News and Commentary

Major Poll Says Trump’s 2020 Chances Looking Better And Better

A new major poll found that President Trump has the highest approval numbers of his presidency and his chances of reelection are virtually the same as former President Barack Obama’s were at the same time in his presidency.

The Marist poll, conducted July 15-17 among over 1,300 Americans, 33% of whom identified as Democrats and 27% Republican, found that President Trump’s approval rating had risen to 44%; the highest previous number for Trump in the Marist poll was 43% in February 2019. 90% of Republicans approved of Trump’s performance, with 42% of independents agreeing and only 7% of Democrats.

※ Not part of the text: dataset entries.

(* ===== verification/Workers.v ===== *)
(** * Blocking workers: [crates/maknae-kernel/src/uid_gate.rs] and the home
    resolver of [authz.rs]

    Each blocking surface admits one worker per uid within a global capacity.
    The set of claims and the semaphore are explicit state; dropping a claim or
    a permit is an operation. *)
From stdpp Require Import base list strings gmap.
From Stdlib Require Import ZArith Lia.
From S2P Require Import Prelude RustStr.
Open Scope nat_scope.

Inductive Busy := BusyRequester | BusyGlobal.

(** The gate's set and the semaphore's free permits. *)
Record Slots := mkSlots { sl_claims : gset Z; sl_free : nat }.

Definition try_claim (claims : gset Z) (uid : Z) : option (gset Z) :=
  if bool_decide (uid ∈ claims) then None else Some ({[uid]} ∪ claims).

(** A refusal for capacity drops the claim it had just taken. *)
Definition try_admit (s : Slots) (uid : Z) : Slots * option Busy :=
  match try_claim (sl_claims s) uid with
  | None => (s, Some BusyRequester)
  | Some claims =>
      match sl_free s with
      | O => (mkSlots (claims ∖ {[uid]}) O, Some BusyGlobal)
      | S free => (mkSlots claims free, None)
      end
  end.

Definition drop_claim (s : Slots) (uid : Z) : Slots := mkSlots (sl_claims s ∖ {[uid]}) (sl_free s).
Definition drop_permit (s : Slots) : Slots := mkSlots (sl_claims s) (S (sl_free s)).

(** ** The home resolver *)

Inductive HomeUnavailable := Unresolvable | TimedOut | RequesterAtCapacity | AtCapacity.

Definition HOME_UNAVAILABLE : string := "requester home unavailable".
Definition home_cause (h : HomeUnavailable) : string :=
  match h with
  | Unresolvable => "unresolvable"
  | TimedOut => "timed out"
  | RequesterAtCapacity => "at capacity for this requester"
  | AtCapacity => "at capacity"
  end.
Definition home_reason (h : HomeUnavailable) : string := HOME_UNAVAILABLE +:+ ": " +:+ home_cause h.

(** What the worker came to: it returned a home or none, it was lost, or its
    bound elapsed. *)
Inductive HomeWorker := HomeJoined (home : option string) | HomeLost | HomeElapsed.

Definition home_attempt (s : Slots) (uid : Z) (dir : option string) (worker : HomeWorker)
  : Slots * result string HomeUnavailable :=
  match dir with
  | None => (s, Err Unresolvable)
  | Some _ =>
      let '(s', busy) := try_admit s uid in
      match busy with
      | Some BusyRequester => (s', Err RequesterAtCapacity)
      | Some BusyGlobal => (s', Err AtCapacity)
      | None =>
          (s', match worker with
               | HomeJoined (Some home) => Ok home
               | HomeJoined None | HomeLost => Err Unresolvable
               | HomeElapsed => Err TimedOut
               end)
      end
  end.

(** The health log: what it last said and when; instants in milliseconds. *)
Record HealthLog := mkHealthLog { hl_logged : option HomeUnavailable; hl_at : option Z }.

Definition HOME_HEALTH_LOG_INTERVAL : Z := 60000.

#[export] Instance HomeUnavailable_eq_dec : EqDecision HomeUnavailable.
Proof. solve_decision. Defined.

Definition since_log (now at_ : Z) : Z := Z.max 0 (now - at_).

Definition observe (log : HealthLog) (outcome_ : result string HomeUnavailable) (now : Z)
  : HealthLog * option string :=
  let noted (state : option HomeUnavailable) :=
    if bool_decide (hl_logged log = state)
       || match hl_at log with
          | Some at_ => (since_log now at_ <? HOME_HEALTH_LOG_INTERVAL)%Z
          | None => false
          end
    then (log, None)
    else (mkHealthLog state (Some now),
          Some (match state with
                | Some cause =>
                    "maknaed: requester home resolution " +:+ home_cause cause
                    +:+ " — filesystem verbs refuse with `" +:+ home_reason cause
                    +:+ "` until it recovers"
                | None => "maknaed: requester home resolution recovered"
                end)) in
  match outcome_ with
  | Ok _ => noted None
  | Err Unresolvable | Err RequesterAtCapacity => (log, None)
  | Err cause => noted (Some cause)
  end.

(** [HomeResolver::resolve]: the attempt, its outcome noted. *)
Definition home_resolve (s : Slots) (log : HealthLog) (uid : Z) (dir : option string)
    (worker : HomeWorker) (now : Z) : Slots * HealthLog * option string * result string HomeUnavailable :=
  let '(s', outcome_) := home_attempt s uid dir worker in
  let '(log', line) := observe log outcome_ now in
  (s', log', line, outcome_).

(** ** Workers over time *)

(** The slots, the uids whose worker is running, and the number of permits out.
    A worker that outlives its bound keeps both until it ends; a mutation's
    permit outlives its worker. *)
Record Pool := mkPool { po_slots : Slots; po_running : list Z; po_permits : nat }.

Inductive pool_step : Pool -> Pool -> Prop :=
| ps_admit p uid s : try_admit (po_slots p) uid = (s, None) ->
    pool_step p (mkPool s (uid :: po_running p) (S (po_permits p)))
| ps_refuse p uid s b : try_admit (po_slots p) uid = (s, Some b) ->
    pool_step p (mkPool s (po_running p) (po_permits p))
| ps_worker_ends p uid l1 l2 : po_running p = l1 ++ uid :: l2 ->
    pool_step p (mkPool (drop_claim (po_slots p) uid) (l1 ++ l2) (po_permits p))
| ps_permit_dropped p n : po_permits p = S n ->
    pool_step p (mkPool (drop_permit (po_slots p)) (po_running p) n).

Inductive pool_reachable (capacity : nat) : Pool -> Prop :=
| pr_start : pool_reachable capacity (mkPool (mkSlots ∅ capacity) [] 0)
| pr_step p p' : pool_reachable capacity p -> pool_step p p' -> pool_reachable capacity p'.

(** ** Lemmas *)

Lemma try_admit_None s uid s' :
  try_admit s uid = (s', None) <->
  uid ∉ sl_claims s /\ exists free, sl_free s = S free /\ s' = mkSlots ({[uid]} ∪ sl_claims s) free.
Proof.
  unfold try_admit, try_claim. case_bool_decide as Hc; [naive_solver|].
  destruct (sl_free s) as [|free]; [naive_solver|]. split; [intros [= <-]; eauto|].
  intros (_ & f & [= <-] & ->). done.
Qed.

Lemma try_admit_Some s uid s' b : try_admit s uid = (s', Some b) -> s' = s.
Proof.
  unfold try_admit, try_claim. case_bool_decide as Hc; [by intros [= <- _]|].
  destruct (sl_free s) as [|free] eqn:E; [|done]. intros [= <- _]. destruct s as [c f]. simpl in *. subst f.
  f_equal. set_solver.
Qed.

(** The claims are the running workers', each once, and no permit is lost. *)
Record pool_ok (capacity : nat) (p : Pool) : Prop := {
  pk_nodup : NoDup (po_running p);
  pk_claims : forall u, u ∈ sl_claims (po_slots p) <-> u ∈ po_running p;
  pk_permits : sl_free (po_slots p) + po_permits p = capacity }.

Lemma pool_step_ok capacity p p' : pool_ok capacity p -> pool_step p p' -> pool_ok capacity p'.
Proof.
  intros [Hn Hc Hp] Hs. destruct Hs as [p uid s Ha|p uid s b Ha|p uid l1 l2 E|p n E]; split; simpl; try done.
  - apply try_admit_None in Ha as (Hu & _). constructor; [by rewrite <-Hc|done].
  - intros u. apply try_admit_None in Ha as (_ & f & _ & ->). simpl. rewrite elem_of_cons, <-Hc. set_solver.
  - apply try_admit_None in Ha as (_ & f & Ef & ->). simpl. lia.
  - by apply try_admit_Some in Ha as ->.
  - by apply try_admit_Some in Ha as ->.
  - rewrite E in Hn. apply NoDup_app in Hn as (H1 & H2 & H3). apply NoDup_cons in H3 as [_ H3].
    apply NoDup_app. split_and!; [done| |done]. intros x Hx Hx2. apply (H2 x Hx). by right.
  - intros u. rewrite E in Hn, Hc. apply NoDup_app in Hn as (H1 & H2 & H3).
    apply NoDup_cons in H3 as [H3 _]. rewrite elem_of_difference, elem_of_singleton, Hc, !elem_of_app, elem_of_cons.
    split; [tauto|]. intros [Hu|Hu]; (split; [tauto|]); intros ->; [|done].
    apply (H2 uid Hu). by left.
  - lia.
Qed.

(** Lines are an interval apart. *)
Lemma observe_spaced log r now log' line :
  observe log r now = (log', Some line) ->
  hl_at log' = Some now /\ forall at_, hl_at log = Some at_ -> (HOME_HEALTH_LOG_INTERVAL <= now - at_)%Z.
Proof.
  assert (forall state text,
    (if bool_decide (hl_logged log = state)
       || match hl_at log with Some at_ => (since_log now at_ <? HOME_HEALTH_LOG_INTERVAL)%Z | None => false end
     then (log, None) else (mkHealthLog state (Some now), Some text)) = (log', Some line) ->
    hl_at log' = Some now /\ forall at_, hl_at log = Some at_ -> (HOME_HEALTH_LOG_INTERVAL <= now - at_)%Z) as H.
  { intros state text. case_bool_decide; [done|]. simpl. intros E. unfold since_log, HOME_HEALTH_LOG_INTERVAL in *.
    destruct (hl_at log) as [at_|]; [|by injection E as <- _].
    destruct (Z.ltb_spec (Z.max 0 (now - at_)) 60000); [done|]. injection E as <- _. split; [done|].
    intros ? [= <-]. lia. }
  unfold observe. destruct r as [home|[]]; try done; apply H.
Qed.

(** ** Theorems *)

(** C38: admission is fair and bounded: over any sequence of admissions, refusals,
    worker endings and permit returns, no uid runs two workers, no more permits
    are out than the capacity, and a uid with no running worker is admitted
    whenever a permit is free. *)
Theorem workers_bounded (capacity : nat) (p : Pool) (H : pool_reachable capacity p) :
  NoDup (po_running p) /\ po_permits p <= capacity /\
  (forall uid, (try_admit (po_slots p) uid).2 = None <-> uid ∉ po_running p /\ po_permits p < capacity).
Proof.
  assert (pool_ok capacity p) as [Hn Hc Hp].
  { induction H as [|p p' _ IH Hs]; [|by eapply pool_step_ok].
    split; simpl; [constructor|set_solver|lia]. }
  split_and!; [done|lia|]. intros uid. rewrite <-Hc.
  destruct (try_admit (po_slots p) uid) as [s [b|]] eqn:E; simpl.
  - split; [done|]. intros [Hu Hl]. exfalso.
    assert (try_admit (po_slots p) uid =
            (mkSlots ({[uid]} ∪ sl_claims (po_slots p)) (pred (sl_free (po_slots p))), None)) as E'.
    { apply try_admit_None. split; [done|]. exists (pred (sl_free (po_slots p))). split; [lia|done]. }
    congruence.
  - split; [|done]. intros _. apply try_admit_None in E as (Hu & f & Ef & _). split; [done|lia].
Qed.

(** ** Witnesses *)

Lemma workers_bounded_witness :
  pool_reachable 2 (mkPool (mkSlots {[7%Z]} 1) [7%Z] 1) /\
  (try_admit (mkSlots {[7%Z]} 1) 8).2 = None.
Proof.
  assert (pool_reachable 2 (mkPool (mkSlots {[7%Z]} 1) [7%Z] 1)) as H.
  { eapply pr_step; [apply pr_start|].
    apply (ps_admit (mkPool (mkSlots ∅ 2) [] 0) 7 (mkSlots {[7%Z]} 1)). vm_compute. reflexivity. }
  split; [exact H|].
  destruct (workers_bounded 2 _ H) as (_ & _ & Hf). apply (Hf 8%Z). split; [|simpl; lia].
  rewrite list_elem_of_In. simpl. lia.
Defined.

39% of national adults said they would definitely vote for Trump in 2020, with a whopping 89% of Republicans agreeing they would vote for him. 33% of independents agreed.

As Josh Kraushaar of National Journal noted, those numbers approximated Obama’s at virtually the same time in his tenure.

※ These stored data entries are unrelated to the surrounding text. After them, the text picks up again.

(* ===== verification/AuditGuard.v ===== *)
(** * The audit sink's admission: [crates/maknae-audit-append/src/blocking_guard.rs]

    How many blocking appends may be under way, which of them count as stale, and since
    when the writer is busy. Instants and durations are integers in nanoseconds of the
    monotonic clock. *)
From stdpp Require Import base list numbers.
From Stdlib Require Import ZArith Lia.
From S2P Require Import Prelude Breaker.
Open Scope Z_scope.

Definition AUDIT_APPEND_BREAKER_TRIP_AFTER : Z := 3.
Definition AUDIT_APPEND_BREAKER_MAX_IN_FLIGHT : Z := 32.
Definition AUDIT_APPEND_STALE_AFTER : Z := 30000000000.
Definition AUDIT_APPEND_MAX_STALE_RECLAIMS : Z := 3.
Definition AUDIT_APPEND_BREAKER_REFUSAL_LOG_EVERY : Z := 30000000000.
Definition AUDIT_WRITER_BUSY_REFUSE_AFTER : Z := 5000000000.

(** ** The busy writer *)

Record WriterBusy := mkBusy { wb_epoch : Z; wb_since : Z }.
Definition writer_busy_default (now : Z) : WriterBusy := mkBusy now 0.

(** [hold_from] and the drop of its guard. *)
Definition hold_from (b : WriterBusy) (now : Z) : WriterBusy :=
  let offset := duration_since now (wb_epoch b) in
  mkBusy (wb_epoch b) (Z.min (u64_max - 1) (Z.min (u64_max - 1) offset + 1)).
Definition busy_drop (b : WriterBusy) : WriterBusy := mkBusy (wb_epoch b) 0.

Definition busy_longer_than (b : WriterBusy) (limit now : Z) : bool :=
  if wb_since b =? 0 then false
  else limit <? duration_since now (wb_epoch b + (wb_since b - 1)).

(** ** The breaker *)

Definition AuditAttempt : Type := Z.
Inductive Admission := AdmitAttempt (a : AuditAttempt) | RefusedOpen | RefusedAtCapacity.

Record AuditBreaker := mkAuditBreaker {
  ab_in_flight : list (AuditAttempt * Z); ab_last_refusal_logged_at : option Z; ab_stale_reclaims : Z;
  ab_next_attempt_id : Z; ab_trip_after : Z; ab_max_in_flight : Z; ab_stale_after : Z;
  ab_max_stale_reclaims : Z; ab_refusal_log_every : Z }.

Definition new_with_limits (trip_after max_in_flight : Z) : AuditBreaker :=
  mkAuditBreaker [] None 0 0 trip_after max_in_flight AUDIT_APPEND_STALE_AFTER
    AUDIT_APPEND_MAX_STALE_RECLAIMS AUDIT_APPEND_BREAKER_REFUSAL_LOG_EVERY.
Definition audit_breaker_new (trip_after : Z) : AuditBreaker :=
  new_with_limits trip_after AUDIT_APPEND_BREAKER_MAX_IN_FLIGHT.
Definition audit_breaker_default : AuditBreaker := audit_breaker_new AUDIT_APPEND_BREAKER_TRIP_AFTER.

(** The stale attempts at the front, while reclaims are left. *)
Fixpoint reclaim_stale (now stale_after max_reclaims : Z) (in_flight : list (AuditAttempt * Z)) (reclaims : Z)
  : list (AuditAttempt * Z) * Z :=
  match in_flight with
  | (a, started_at) :: rest =>
      if (reclaims <? max_reclaims) && (stale_after <=? duration_since now started_at)
      then reclaim_stale now stale_after max_reclaims rest (reclaims + 1)
      else (in_flight, reclaims)
  | [] => ([], reclaims)
  end.

Definition with_flights (b : AuditBreaker) (in_flight : list (AuditAttempt * Z)) (reclaims next : Z)
  : AuditBreaker :=
  mkAuditBreaker in_flight (ab_last_refusal_logged_at b) reclaims next (ab_trip_after b) (ab_max_in_flight b)
    (ab_stale_after b) (ab_max_stale_reclaims b) (ab_refusal_log_every b).

Definition audit_begin_attempt_at (b : AuditBreaker) (now : Z) : AuditBreaker * Admission :=
  if ab_trip_after b =? 0 then (b, RefusedOpen)
  else
    let '(in_flight, reclaims) :=
      reclaim_stale now (ab_stale_after b) (ab_max_stale_reclaims b) (ab_in_flight b) (ab_stale_reclaims b) in
    if Z.of_nat (length in_flight) <? ab_max_in_flight b then
      let attempt := ab_next_attempt_id b in
      (with_flights b (in_flight ++ [(attempt, now)]) reclaims (Z.min (u64_max - 1) (attempt + 1)),
       AdmitAttempt attempt)
    else (with_flights b in_flight reclaims (ab_next_attempt_id b),
          if ab_max_stale_reclaims b <=? reclaims then RefusedOpen else RefusedAtCapacity).

Definition audit_should_log_refusal_at (b : AuditBreaker) (now : Z) : AuditBreaker * bool :=
  let should_log := match ab_last_refusal_logged_at b with
                    | None => true
                    | Some logged_at => ab_refusal_log_every b <=? duration_since now logged_at
                    end in
  (if should_log
   then mkAuditBreaker (ab_in_flight b) (Some now) (ab_stale_reclaims b) (ab_next_attempt_id b)
          (ab_trip_after b) (ab_max_in_flight b) (ab_stale_after b) (ab_max_stale_reclaims b)
          (ab_refusal_log_every b)
   else b, should_log).

(** [position], then [remove]: the first entry of the attempt. *)
Fixpoint remove_attempt (attempt : AuditAttempt) (in_flight : list (AuditAttempt * Z))
  : list (AuditAttempt * Z) :=
  match in_flight with
  | [] => []
  | (a, t) :: rest => if a =? attempt then rest else (a, t) :: remove_attempt attempt rest
  end.
Definition audit_record_success (b : AuditBreaker) (attempt : AuditAttempt) : AuditBreaker :=
  with_flights b (remove_attempt attempt (ab_in_flight b)) (ab_stale_reclaims b) (ab_next_attempt_id b).

(** ** The appends under way

    A breaker with the workers it let start and that have not ended. A worker is never
    cancelled; its slot is released when it ends, whoever still waits for it. *)
Record Appends := mkAppends { ap_breaker : AuditBreaker; ap_now : Z; ap_live : list AuditAttempt }.
Definition appends_start (now : Z) : Appends := mkAppends audit_breaker_default now [].

Inductive append_step : Appends -> Appends -> Prop :=
| as_tick b now now' live : now <= now' -> append_step (mkAppends b now live) (mkAppends b now' live)
| as_admit b b' now live a : audit_begin_attempt_at b now = (b', AdmitAttempt a) ->
    append_step (mkAppends b now live) (mkAppends b' now (live ++ [a]))
| as_refuse b b' now live r : audit_begin_attempt_at b now = (b', r) -> (forall a, r <> AdmitAttempt a) ->
    append_step (mkAppends b now live) (mkAppends b' now live)
| as_log b now live :
    append_step (mkAppends b now live) (mkAppends (audit_should_log_refusal_at b now).1 now live)
| as_end b now l1 a l2 :
    append_step (mkAppends b now (l1 ++ a :: l2)) (mkAppends (audit_record_success b a) now (l1 ++ l2)).

Inductive append_steps (s0 : Appends) : Appends -> Prop :=
| aps_refl : append_steps s0 s0
| aps_step s s' : append_steps s0 s -> append_step s s' -> append_steps s0 s'.

(** ** Lemmas *)

Definition limits (b : AuditBreaker) : Prop :=
  ab_trip_after b = AUDIT_APPEND_BREAKER_TRIP_AFTER /\ ab_max_in_flight b = AUDIT_APPEND_BREAKER_MAX_IN_FLIGHT /\
  ab_max_stale_reclaims b = AUDIT_APPEND_MAX_STALE_RECLAIMS.

(** Every live worker has its slot, or its slot was reclaimed. *)
Record appends_ok (s : Appends) : Prop := {
  ao_limits : limits (ap_breaker s);
  ao_flights : Z.of_nat (length (ab_in_flight (ap_breaker s))) <= AUDIT_APPEND_BREAKER_MAX_IN_FLIGHT;
  ao_reclaims : 0 <= ab_stale_reclaims (ap_breaker s) <= AUDIT_APPEND_MAX_STALE_RECLAIMS;
  ao_live : Z.of_nat (length (ap_live s)) <=
            Z.of_nat (length (ab_in_flight (ap_breaker s))) + ab_stale_reclaims (ap_breaker s) }.

Lemma reclaim_stale_spec now after most l r : r <= most ->
  let '(l', r') := reclaim_stale now after most l r in
  r <= r' <= most /\ Z.of_nat (length l') + r' = Z.of_nat (length l) + r.
Proof.
  revert r. induction l as [|[a t] l IH]; intros r Hr; simpl; [lia|].
  destruct (Z.ltb_spec r most); simpl; [|lia].
  destruct (after <=? duration_since now t); simpl; [|lia].
  specialize (IH (r + 1) ltac:(lia)). destruct (reclaim_stale now after most l (r + 1)). lia.
Qed.

Lemma remove_attempt_length a l :
  Z.of_nat (length l) - 1 <= Z.of_nat (length (remove_attempt a l)) <= Z.of_nat (length l).
Proof.
  induction l as [|[x t] l IH]; simpl; [lia|]. destruct (x =? a); simpl; lia.
Qed.

Lemma begin_attempt_ok b now live b' r :
  appends_ok (mkAppends b now live) -> audit_begin_attempt_at b now = (b', r) ->
  appends_ok (mkAppends b' now (live ++ match r with AdmitAttempt a => [a] | _ => [] end)).
Proof.
  intros [(Ht & Hm & Hr) Hf Hc Hl] H. simpl in *. unfold audit_begin_attempt_at in H. rewrite Ht in H. simpl in H.
  pose proof (reclaim_stale_spec now (ab_stale_after b) (ab_max_stale_reclaims b) (ab_in_flight b)
                (ab_stale_reclaims b) ltac:(lia)) as Hs.
  destruct (reclaim_stale _ _ _ _ _) as [l' r'].
  destruct (Z.ltb_spec (Z.of_nat (length l')) (ab_max_in_flight b)); injection H as <- <-.
  - constructor; simpl; [done|rewrite length_app; simpl; lia|lia|rewrite !length_app; simpl; lia].
  - assert (E : forall (c : bool), match (if c then RefusedOpen else RefusedAtCapacity) with
                      | AdmitAttempt a => [a] | _ => [] end = []) by by intros [].
    rewrite E, app_nil_r. constructor; simpl; [done|lia..].
Qed.

Lemma append_step_ok s s' : append_step s s' -> appends_ok s -> appends_ok s'.
Proof.
  intros Hs Hok. destruct Hs as [b now now' live _|b b' now live a H|b b' now live r H Hr|b now live|b now l1 a l2].
  - destruct Hok. by constructor.
  - exact (begin_attempt_ok _ _ _ _ _ Hok H).
  - pose proof (begin_attempt_ok _ _ _ _ _ Hok H) as H'.
    destruct r as [a| |]; [by destruct (Hr a)| |]; by rewrite app_nil_r in H'.
  - destruct Hok. unfold audit_should_log_refusal_at. simpl.
    destruct (ab_last_refusal_logged_at b) as [t|]; [destruct (ab_refusal_log_every b <=? duration_since now t)|];
      by constructor.
  - destruct Hok as [Hli Hf Hc Hl]. pose proof (remove_attempt_length a (ab_in_flight b)).
    cbn [ap_live] in Hl. rewrite length_app in Hl. constructor; simpl in *; [done|lia|lia|]. rewrite length_app. lia.
Qed.

(** However the clock moves, whoever gives up waiting and whatever never ends, at most
    thirty-two appends hold a slot and at most thirty-five workers are alive: a wedged file
    system costs a bounded number of threads. *)
Theorem append_workers_bounded (now : Z) (s : Appends) :
  append_steps (appends_start now) s ->
  Z.of_nat (length (ab_in_flight (ap_breaker s))) <= AUDIT_APPEND_BREAKER_MAX_IN_FLIGHT /\
  Z.of_nat (length (ap_live s)) <= AUDIT_APPEND_BREAKER_MAX_IN_FLIGHT + AUDIT_APPEND_MAX_STALE_RECLAIMS.
Proof.
  intros H. assert (Hok : appends_ok s); [|destruct Hok; lia].
  induction H as [|s s' _ IH Hs]; [|by eapply append_step_ok].
  constructor; simpl; try done; unfold AUDIT_APPEND_BREAKER_MAX_IN_FLIGHT, AUDIT_APPEND_MAX_STALE_RECLAIMS; lia.
Qed.

Definition guard_demo : Appends := mkAppends (audit_begin_attempt_at audit_breaker_default 0).1 0 [0].
Lemma append_workers_bounded_witness :
  Z.of_nat (length (ab_in_flight (ap_breaker guard_demo))) <= AUDIT_APPEND_BREAKER_MAX_IN_FLIGHT /\
  Z.of_nat (length (ap_live guard_demo)) <= AUDIT_APPEND_BREAKER_MAX_IN_FLIGHT + AUDIT_APPEND_MAX_STALE_RECLAIMS.
Proof.
  apply (append_workers_bounded 0 guard_demo). eapply aps_step; [apply aps_refl|]. by apply (as_admit _ _ 0 [] 0).
Defined.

Kraushaar also noted another positive for Trump:

And yet another crucial statistic that looks rosy for Trump: 52% of respondents said they approved of his handling of the economy. That compares quite well with Obama, who only reached that level until August 2009, seven months after he took office; after that, Obama never again reached that level, yet was reelected.

That statistic, when paired with a report from Gallup on Monday that American’s economic confidence shot up again in July, makes Trump’s reelection chances better and better. Gallup wrote, “Americans’ confidence in the U.S. economy improved in July, with Gallup’s Economic Confidence Index rising seven points to +29. The latest index is the highest Gallup has measured since February.” Gallup added, “A majority, 54%, now perceive the economy is improving, up from 49% last month. Conversely, there has been an eight-percentage-point decline, from 45% to 37%, in the percentage saying it is getting worse.”

Trump’s strongest support came in the South, where 44% of respondents said they would vote for him, followed by the Midwest (39%), Northeast (36%) and the West (33%).

Age-wise, Trump was strongest with those between 39 and 54; 51% said they would definitely vote for him, as opposed to those aged 18-38, where only 23% agreed. 66% of Evangelical Christians said they would definitely vote for Trump. 55% of respondents from rural areas said they would vote for Trump, as opposed to only 31%of those from big cities.

One more positive note for Trump: when asked, “Overall, do you think the ideas being offered by the Democratic candidates running for president would generally move the country in the right direction, 43% of respondents said yes, while 46% said they would move the country in the wrong direction.”